The main features of this procedure are:
- WTO Members will refrain from asking acceding LDCs to make excessive concessions or commitments, notably those incompatible with their individual development, financial and trade needs ;
- Granting of transitional periods to enable acceding LDCs to effectively implement commitments and obligations ;
- Good offices of the Director-General available throughout the process to assist LDCs and the chairpersons of the LDCs Accession working parties ;
- WTO Secretariat support in information exchange and accession procedures ;
- Technical assistance provided by Members on a priority basis to cover all stages of the accession process, from the preparation of documentation to the enforcement of WTO rules.
In 1999 the EU tabled in Geneva a concrete proposal to streamline the accession process of Least Developed Countries. This initiative sparked a debate which lead to an international commitment at the Third UN Conference on LDCs (LDC III, Brussels, 14-20 May 2001) to facilitate and accelerate the accession process of LDCs to the WTO. This commitment was then integrated in the WTO work programme agreed at the Doha Ministerial Conference (9-14 November 2001).
49 countries belong to the Least Developed Country list, which was established and is regularly reviewed by the UN on the basis of objective criteria. 30 LDCs were parties to the GATT before the creation of the WTO in 1995 and thus automatically became WTO Members. No LDC joined the WTO since then.
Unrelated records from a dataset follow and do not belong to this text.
Definition stop_Complete (w : world) (a : nat) (result : ResultE unit) : outcome world :=
  p ← get_stop w a;
  let '(gate, first) := CompletionGate.TryComplete (w_gate p) in
  if negb first then Val w
  else
    ALYRN_CHECK (w_bound p);;
    let w := put_stop w a (mkStop (w_bound p) gate (Some result)) in
    Val (set_work w (work w ++ [(false, a)])).

(** ** Requests *)

Definition set_kind (o : UringOp.Op) (kind : UringOp.OpKind) : UringOp.Op :=
  UringOp.mkOp (UringOp.resume_work o) (UringOp.result o) kind (UringOp.completion_slot_ o) (UringOp.single_result_lifecycle_ o).

(** RecvOperation::Prepare and CancelOperation::Prepare *)
Definition recv_Prepare (o : UringOp.Op) : UringOp.Op := UringOp.BeginNextRequest (set_kind o UringOp.kRecvSourceComplete).
Definition cancel_Prepare (o : UringOp.Op) : UringOp.Op := UringOp.BeginNextRequest (set_kind o UringOp.kRecvSourceCancelComplete).

Definition StartOperation (w : world) : outcome (world * ResultE unit) :=
  let s := src w in
  if negb (loop_ s) || negb (initialized w) || (fd_ s <? 0) || negb (buffer_pool_ s) then Val (w, Err (Errno EBADF))
  else if recv_submitted_ s then Val (w, Ok tt)
  else if negb (RecvSource.CanArm (state_ s)) then Val (w, Ok tt)
  else
    let '(st', armed) := RecvSource.TryArm (state_ s) in
    let w := with_state w st' in
    if negb armed then Val (w, Ok tt)
    else
      let w := set_src w (set_recv (src w) (recv_Prepare (recv_op_ (src w))) false) in
      let '(w, refused) := SubmitOp w in
      match refused with
      | Some error =>
          let '(st', completed) := RecvSource.CompleteMultishotEvent EventDisposition.kNone MultishotRequestDisposition.kTerminal (state_ (src w)) in
          ALYRN_CHECK (succeeded completed);;
          Val (with_state w st', Err error)
      | None => Val (set_src w (set_recv (src w) (recv_op_ (src w)) true), Ok tt)
      end.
Nine LDCs are currently seeking accession: Bhutan, Cambodia, Cap Verde, Laos, Nepal, Samoa, Vanuatu, Yemen.
The EU attaches great importance to the accession process of LDCs to the WTO. While the EU grants all LDCs total and unconditional access to its market under the Everything but Arms initiative, and some other WTO Members have followed the EU example, this is not the case everywhere else. In addition to the benefits of greater market access, WTO rules would underpin domestic reform which many LDCs need to carry out to make their markets more efficient and more attractive to investors.
The EU will continue to facilitate the accession process of LDCs by unilaterally applying the negotiating benchmarks that it has set in its 1999 proposal. These are aimed at striking a balance between LDCs need to open their markets and integrate in the global economy on the one hand, and their concern to protect economic sectors that need time to become internationally competitive and to raise revenue through customs duties on the other hand. Likewise, the EU will restrain its requests to LDCs to open services sectors to foreign providers. At the same time, the EU is encouraged by the willingness of many acceding LDCs to go voluntarily beyond these benchmarks and to jump ahead in using international trade and investment as an important element of their national economic growth and development strategies.
The EU will also continue to provide technical assistance to help LDCs build the necessary capacity to take advantage of the trade opportunities that WTO Membership will open to them.
Over the past five years, the EU provided a total amount of 640 million of trade-related technical assistance to developing countries. A special priority is given to LDCs, notably through the Integrated Framework (IF) for Least Developed Countries that was established by IMF, World Bank, UNCTAD, UNDP, WTO and ITC (50% of the IF Trust Fund is pledged by the EU). In addition, some EU programmes specifically support the accession process of LDCs to the WTO, such as the one with Cambodia (2 million).